Copy out each line featuring the string "change" from the entries beneath.
━━ PROVIDED RECORDS
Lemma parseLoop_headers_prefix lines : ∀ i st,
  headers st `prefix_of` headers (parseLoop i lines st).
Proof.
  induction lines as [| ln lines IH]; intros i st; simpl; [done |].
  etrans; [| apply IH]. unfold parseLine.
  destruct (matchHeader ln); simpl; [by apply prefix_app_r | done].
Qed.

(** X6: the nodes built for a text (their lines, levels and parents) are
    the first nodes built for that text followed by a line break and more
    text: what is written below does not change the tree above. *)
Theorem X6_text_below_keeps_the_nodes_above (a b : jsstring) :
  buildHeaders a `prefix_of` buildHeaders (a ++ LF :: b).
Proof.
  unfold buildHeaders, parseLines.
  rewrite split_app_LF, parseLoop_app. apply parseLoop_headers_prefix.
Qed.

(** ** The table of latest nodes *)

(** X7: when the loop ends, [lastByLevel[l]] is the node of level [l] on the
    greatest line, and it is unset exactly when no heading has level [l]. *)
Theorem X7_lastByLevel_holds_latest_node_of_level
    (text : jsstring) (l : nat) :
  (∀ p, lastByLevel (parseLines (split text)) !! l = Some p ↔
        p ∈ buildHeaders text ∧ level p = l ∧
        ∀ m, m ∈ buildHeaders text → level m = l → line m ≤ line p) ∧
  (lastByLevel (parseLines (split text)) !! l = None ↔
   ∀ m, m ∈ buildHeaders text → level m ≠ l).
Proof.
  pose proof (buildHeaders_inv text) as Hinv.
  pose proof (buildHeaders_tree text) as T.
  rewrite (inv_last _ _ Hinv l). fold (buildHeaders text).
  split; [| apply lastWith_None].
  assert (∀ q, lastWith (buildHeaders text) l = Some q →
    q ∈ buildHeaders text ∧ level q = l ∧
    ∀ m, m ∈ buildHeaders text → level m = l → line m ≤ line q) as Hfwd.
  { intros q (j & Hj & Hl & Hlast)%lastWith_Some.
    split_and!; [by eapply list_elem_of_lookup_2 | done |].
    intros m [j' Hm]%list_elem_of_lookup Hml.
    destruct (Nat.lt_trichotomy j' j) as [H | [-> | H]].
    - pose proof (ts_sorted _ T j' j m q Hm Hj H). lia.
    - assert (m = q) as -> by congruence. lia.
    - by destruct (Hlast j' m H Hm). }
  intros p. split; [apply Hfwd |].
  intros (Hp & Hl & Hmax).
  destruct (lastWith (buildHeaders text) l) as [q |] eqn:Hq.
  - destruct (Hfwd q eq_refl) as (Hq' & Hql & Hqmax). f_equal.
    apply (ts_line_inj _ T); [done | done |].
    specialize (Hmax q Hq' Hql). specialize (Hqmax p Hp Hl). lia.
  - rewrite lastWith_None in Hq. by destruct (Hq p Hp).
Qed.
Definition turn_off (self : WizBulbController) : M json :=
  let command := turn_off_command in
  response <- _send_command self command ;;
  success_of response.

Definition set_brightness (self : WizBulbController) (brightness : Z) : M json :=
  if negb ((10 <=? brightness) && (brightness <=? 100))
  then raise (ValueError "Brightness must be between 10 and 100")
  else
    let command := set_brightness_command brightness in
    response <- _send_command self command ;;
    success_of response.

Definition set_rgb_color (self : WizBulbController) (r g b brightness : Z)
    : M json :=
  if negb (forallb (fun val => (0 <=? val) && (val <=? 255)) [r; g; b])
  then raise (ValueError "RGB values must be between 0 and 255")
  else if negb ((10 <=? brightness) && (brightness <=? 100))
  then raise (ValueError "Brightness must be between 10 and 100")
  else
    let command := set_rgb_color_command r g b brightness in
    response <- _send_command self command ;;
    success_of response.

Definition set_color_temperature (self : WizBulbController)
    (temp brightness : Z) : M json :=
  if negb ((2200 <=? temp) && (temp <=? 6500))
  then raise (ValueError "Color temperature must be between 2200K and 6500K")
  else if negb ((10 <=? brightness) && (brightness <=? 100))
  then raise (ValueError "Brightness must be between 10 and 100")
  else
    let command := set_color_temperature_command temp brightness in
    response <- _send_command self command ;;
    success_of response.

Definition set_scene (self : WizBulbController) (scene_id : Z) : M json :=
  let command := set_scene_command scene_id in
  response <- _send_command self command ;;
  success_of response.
━━━━
━━ PROVIDED RECORDS
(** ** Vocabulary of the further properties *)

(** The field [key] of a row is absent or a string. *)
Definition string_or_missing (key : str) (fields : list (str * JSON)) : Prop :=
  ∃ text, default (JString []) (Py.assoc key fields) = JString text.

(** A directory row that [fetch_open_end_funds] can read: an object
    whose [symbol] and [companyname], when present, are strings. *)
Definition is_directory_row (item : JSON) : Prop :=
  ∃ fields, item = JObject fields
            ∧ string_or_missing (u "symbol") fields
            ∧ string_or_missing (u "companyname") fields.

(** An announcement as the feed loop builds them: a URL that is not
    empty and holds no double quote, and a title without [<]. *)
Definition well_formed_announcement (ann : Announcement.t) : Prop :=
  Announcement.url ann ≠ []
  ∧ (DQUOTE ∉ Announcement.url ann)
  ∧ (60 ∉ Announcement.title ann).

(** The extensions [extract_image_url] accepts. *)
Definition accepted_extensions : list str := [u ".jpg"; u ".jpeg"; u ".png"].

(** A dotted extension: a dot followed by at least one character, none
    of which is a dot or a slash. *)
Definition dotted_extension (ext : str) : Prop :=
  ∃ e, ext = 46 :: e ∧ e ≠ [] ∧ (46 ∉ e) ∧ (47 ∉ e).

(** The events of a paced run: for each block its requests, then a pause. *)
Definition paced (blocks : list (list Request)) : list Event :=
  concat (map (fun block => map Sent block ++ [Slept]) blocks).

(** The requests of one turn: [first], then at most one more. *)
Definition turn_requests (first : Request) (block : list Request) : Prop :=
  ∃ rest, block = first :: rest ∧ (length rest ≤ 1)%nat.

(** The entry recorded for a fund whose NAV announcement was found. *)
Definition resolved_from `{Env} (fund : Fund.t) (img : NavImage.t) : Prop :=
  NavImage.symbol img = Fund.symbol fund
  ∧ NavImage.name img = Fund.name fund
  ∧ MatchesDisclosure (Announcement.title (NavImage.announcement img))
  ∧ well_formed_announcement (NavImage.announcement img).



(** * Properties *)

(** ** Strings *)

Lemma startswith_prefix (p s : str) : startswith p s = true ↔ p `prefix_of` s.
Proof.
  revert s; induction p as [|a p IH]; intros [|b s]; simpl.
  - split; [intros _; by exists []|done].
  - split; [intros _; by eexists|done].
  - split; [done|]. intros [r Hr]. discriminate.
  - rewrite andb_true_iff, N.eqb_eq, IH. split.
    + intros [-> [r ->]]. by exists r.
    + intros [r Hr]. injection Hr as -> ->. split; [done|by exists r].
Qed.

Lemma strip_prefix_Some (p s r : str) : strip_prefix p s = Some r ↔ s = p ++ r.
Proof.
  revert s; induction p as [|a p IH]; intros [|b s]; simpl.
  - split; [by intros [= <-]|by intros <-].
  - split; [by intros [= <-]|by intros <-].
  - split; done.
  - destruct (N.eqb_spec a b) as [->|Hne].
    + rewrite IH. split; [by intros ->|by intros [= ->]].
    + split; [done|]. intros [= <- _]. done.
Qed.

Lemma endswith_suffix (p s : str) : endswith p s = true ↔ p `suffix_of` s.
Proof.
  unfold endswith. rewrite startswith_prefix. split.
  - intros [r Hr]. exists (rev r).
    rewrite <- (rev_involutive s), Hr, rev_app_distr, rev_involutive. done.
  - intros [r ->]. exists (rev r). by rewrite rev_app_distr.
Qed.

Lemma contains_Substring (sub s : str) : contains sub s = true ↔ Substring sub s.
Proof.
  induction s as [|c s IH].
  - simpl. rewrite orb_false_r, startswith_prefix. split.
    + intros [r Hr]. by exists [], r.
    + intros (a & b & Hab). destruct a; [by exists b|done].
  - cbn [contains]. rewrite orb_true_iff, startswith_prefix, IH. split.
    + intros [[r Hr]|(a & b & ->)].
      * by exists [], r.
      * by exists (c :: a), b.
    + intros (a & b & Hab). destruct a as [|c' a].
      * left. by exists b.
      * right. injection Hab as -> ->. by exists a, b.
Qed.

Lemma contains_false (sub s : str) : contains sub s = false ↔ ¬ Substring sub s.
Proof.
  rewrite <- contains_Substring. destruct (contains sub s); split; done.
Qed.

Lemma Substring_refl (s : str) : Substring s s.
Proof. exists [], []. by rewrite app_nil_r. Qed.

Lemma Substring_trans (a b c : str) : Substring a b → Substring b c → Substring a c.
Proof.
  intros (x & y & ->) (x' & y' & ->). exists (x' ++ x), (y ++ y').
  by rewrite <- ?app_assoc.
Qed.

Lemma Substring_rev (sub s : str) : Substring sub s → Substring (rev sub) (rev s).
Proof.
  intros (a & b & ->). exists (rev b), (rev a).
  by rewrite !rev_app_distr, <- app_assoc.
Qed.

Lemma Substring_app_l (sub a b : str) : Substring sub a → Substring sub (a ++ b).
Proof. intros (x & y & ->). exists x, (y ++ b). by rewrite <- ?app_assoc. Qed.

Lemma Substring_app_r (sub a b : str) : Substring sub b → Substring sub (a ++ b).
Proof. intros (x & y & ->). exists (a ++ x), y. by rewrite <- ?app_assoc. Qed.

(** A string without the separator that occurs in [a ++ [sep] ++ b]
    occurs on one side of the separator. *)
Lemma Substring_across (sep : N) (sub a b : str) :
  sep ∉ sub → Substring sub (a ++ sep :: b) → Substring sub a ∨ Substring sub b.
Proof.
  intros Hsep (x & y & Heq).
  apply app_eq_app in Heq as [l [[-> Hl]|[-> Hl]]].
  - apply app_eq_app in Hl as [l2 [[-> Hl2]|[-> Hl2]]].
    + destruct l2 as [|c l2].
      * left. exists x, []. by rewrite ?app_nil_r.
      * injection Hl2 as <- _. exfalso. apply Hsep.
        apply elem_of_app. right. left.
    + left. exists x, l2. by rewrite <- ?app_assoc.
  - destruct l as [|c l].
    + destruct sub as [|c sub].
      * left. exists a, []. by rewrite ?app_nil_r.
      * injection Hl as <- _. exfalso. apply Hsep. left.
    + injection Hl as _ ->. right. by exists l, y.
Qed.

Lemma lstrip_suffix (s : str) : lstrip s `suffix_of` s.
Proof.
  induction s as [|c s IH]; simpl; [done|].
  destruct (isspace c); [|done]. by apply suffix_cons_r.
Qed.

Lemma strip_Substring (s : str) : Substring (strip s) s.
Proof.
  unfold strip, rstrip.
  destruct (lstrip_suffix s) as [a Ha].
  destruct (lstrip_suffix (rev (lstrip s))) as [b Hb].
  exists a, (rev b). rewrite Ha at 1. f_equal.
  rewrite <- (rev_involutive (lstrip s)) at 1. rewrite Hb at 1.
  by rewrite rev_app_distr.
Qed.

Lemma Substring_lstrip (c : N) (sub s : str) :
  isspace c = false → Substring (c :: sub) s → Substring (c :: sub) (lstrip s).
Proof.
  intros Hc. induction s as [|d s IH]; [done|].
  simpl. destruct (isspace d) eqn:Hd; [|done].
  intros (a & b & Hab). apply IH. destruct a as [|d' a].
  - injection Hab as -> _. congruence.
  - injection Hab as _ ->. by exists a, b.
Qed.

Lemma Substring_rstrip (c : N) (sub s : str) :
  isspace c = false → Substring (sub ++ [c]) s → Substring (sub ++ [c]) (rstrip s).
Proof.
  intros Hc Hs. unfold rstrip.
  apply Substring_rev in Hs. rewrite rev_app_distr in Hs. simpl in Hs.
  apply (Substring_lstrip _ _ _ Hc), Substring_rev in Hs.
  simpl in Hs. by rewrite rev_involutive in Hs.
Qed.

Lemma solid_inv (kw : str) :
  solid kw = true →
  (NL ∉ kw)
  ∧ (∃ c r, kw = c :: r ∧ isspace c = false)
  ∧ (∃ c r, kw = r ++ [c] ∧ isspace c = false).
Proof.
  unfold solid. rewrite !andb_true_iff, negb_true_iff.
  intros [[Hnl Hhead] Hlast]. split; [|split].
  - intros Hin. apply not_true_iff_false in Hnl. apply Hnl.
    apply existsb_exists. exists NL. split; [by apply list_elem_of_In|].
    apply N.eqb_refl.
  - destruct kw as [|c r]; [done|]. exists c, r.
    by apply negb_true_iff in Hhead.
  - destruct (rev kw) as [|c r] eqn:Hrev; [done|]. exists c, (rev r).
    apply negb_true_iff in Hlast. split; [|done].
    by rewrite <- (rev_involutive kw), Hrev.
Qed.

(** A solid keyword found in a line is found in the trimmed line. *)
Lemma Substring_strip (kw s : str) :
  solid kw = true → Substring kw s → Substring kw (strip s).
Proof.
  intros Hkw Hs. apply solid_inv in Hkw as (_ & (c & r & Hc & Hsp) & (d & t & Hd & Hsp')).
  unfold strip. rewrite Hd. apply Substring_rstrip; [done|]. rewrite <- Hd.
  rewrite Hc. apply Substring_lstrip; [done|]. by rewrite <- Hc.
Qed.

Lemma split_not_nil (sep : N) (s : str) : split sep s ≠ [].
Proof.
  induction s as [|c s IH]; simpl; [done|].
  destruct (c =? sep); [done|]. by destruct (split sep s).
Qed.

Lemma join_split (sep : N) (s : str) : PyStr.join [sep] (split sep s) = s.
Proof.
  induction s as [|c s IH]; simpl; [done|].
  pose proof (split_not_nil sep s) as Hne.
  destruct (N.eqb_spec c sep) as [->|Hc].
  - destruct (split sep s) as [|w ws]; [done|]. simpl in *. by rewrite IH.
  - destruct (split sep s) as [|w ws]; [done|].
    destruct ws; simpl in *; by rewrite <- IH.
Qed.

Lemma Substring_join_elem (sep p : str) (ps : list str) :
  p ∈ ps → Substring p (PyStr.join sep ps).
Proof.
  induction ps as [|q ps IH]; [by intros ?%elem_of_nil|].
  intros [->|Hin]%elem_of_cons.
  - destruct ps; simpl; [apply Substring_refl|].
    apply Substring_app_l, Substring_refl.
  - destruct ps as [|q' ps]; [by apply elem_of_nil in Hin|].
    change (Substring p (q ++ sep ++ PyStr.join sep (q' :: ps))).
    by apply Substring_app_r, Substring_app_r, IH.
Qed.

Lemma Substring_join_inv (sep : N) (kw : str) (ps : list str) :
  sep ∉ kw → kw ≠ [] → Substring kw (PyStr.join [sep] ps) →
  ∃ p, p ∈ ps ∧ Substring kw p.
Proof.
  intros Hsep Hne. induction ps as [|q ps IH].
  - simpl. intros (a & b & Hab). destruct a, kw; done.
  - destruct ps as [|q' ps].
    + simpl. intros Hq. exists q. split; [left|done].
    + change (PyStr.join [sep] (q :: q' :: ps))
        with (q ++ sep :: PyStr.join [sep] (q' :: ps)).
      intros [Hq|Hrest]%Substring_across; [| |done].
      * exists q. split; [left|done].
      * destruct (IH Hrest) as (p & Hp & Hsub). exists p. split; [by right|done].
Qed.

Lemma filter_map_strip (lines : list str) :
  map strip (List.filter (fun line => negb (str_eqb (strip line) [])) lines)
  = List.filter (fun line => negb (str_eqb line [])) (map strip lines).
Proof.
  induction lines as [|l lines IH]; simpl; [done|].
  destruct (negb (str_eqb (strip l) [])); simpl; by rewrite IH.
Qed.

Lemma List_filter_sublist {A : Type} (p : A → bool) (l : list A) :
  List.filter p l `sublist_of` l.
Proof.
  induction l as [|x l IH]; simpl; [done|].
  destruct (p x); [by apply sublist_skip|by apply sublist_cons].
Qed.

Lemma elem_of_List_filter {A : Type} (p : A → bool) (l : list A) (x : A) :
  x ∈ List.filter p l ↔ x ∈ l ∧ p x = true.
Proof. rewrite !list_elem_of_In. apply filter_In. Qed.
━━━━
§ ANSWER BOX:
    text: what is written below does not change the tree above. *)
    change (Substring p (q ++ sep ++ PyStr.join sep (q' :: ps))).
    + change (PyStr.join [sep] (q :: q' :: ps))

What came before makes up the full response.